Set down a word-for-word copy of the data below, limited to the lines from the first through the line with "assert (Hi : situation".

[Records from a data collection]
○ ○ ○ ○

Lemma secure_unneeded t1 t c d : stands t1 c d -> recoverable t1 = false -> version t ->
  secure whole situation (removePanelNetworkSnapshot configPath t) d (fun _ d' => stands t1 c d').
Proof using All.
  intros Hs Hr Hv. unfold removePanelNetworkSnapshot. rewrite version_snapshot by done.
  assert (Hi : situation d) by (by exists t1, c).
  apply secure_bind; [orderly|]. apply secure_attempt. unfold Remove at 1.
  destruct (Remove (snapshot_path configPath (TX_ID b)) (World d [])) as [r w] eqn:E.
  assert (Hw : faults w = []).
  { apply Remove_run in E as (_ & Hc & _); [by apply Hc|apply snapshot_path_ne]. }
  assert (Hs' : stands t1 c (tables w)).
  { apply Remove_run in E as (Ho & _); [|apply snapshot_path_ne]. by eapply stands_unneeded. }
  eapply secure_run with (t' := tables w); [by apply throughout_statement| |].
  - unfold Remove in E. rewrite E. destruct w as [tw fw]. cbn in Hw. by subst fw.
  - destruct r as [u|e]; [by apply secure_ret|]. destruct (is_not_exist e); [by apply secure_ret|by apply secure_fail].
Qed.

Lemma len_take_bytes n s : 0 <= n -> len (take_bytes n s) <= n.
Proof using Type.
  clear. intros Hn. unfold take_bytes, len. rewrite <- (Z2Nat.id n Hn) at 2. generalize (Z.to_nat n). clear. intros k.
  revert k. induction s as [|c s IH]; intros [|k]; cbn; try lia. specialize (IH k). lia.
Qed.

○ ○ ○ ○

[Answer to the exercise]:
Lemma secure_unneeded t1 t c d : stands t1 c d -> recoverable t1 = false -> version t ->
  secure whole situation (removePanelNetworkSnapshot configPath t) d (fun _ d' => stands t1 c d').
Proof using All.
  intros Hs Hr Hv. unfold removePanelNetworkSnapshot. rewrite version_snapshot by done.
  assert (Hi : situation d) by (by exists t1, c).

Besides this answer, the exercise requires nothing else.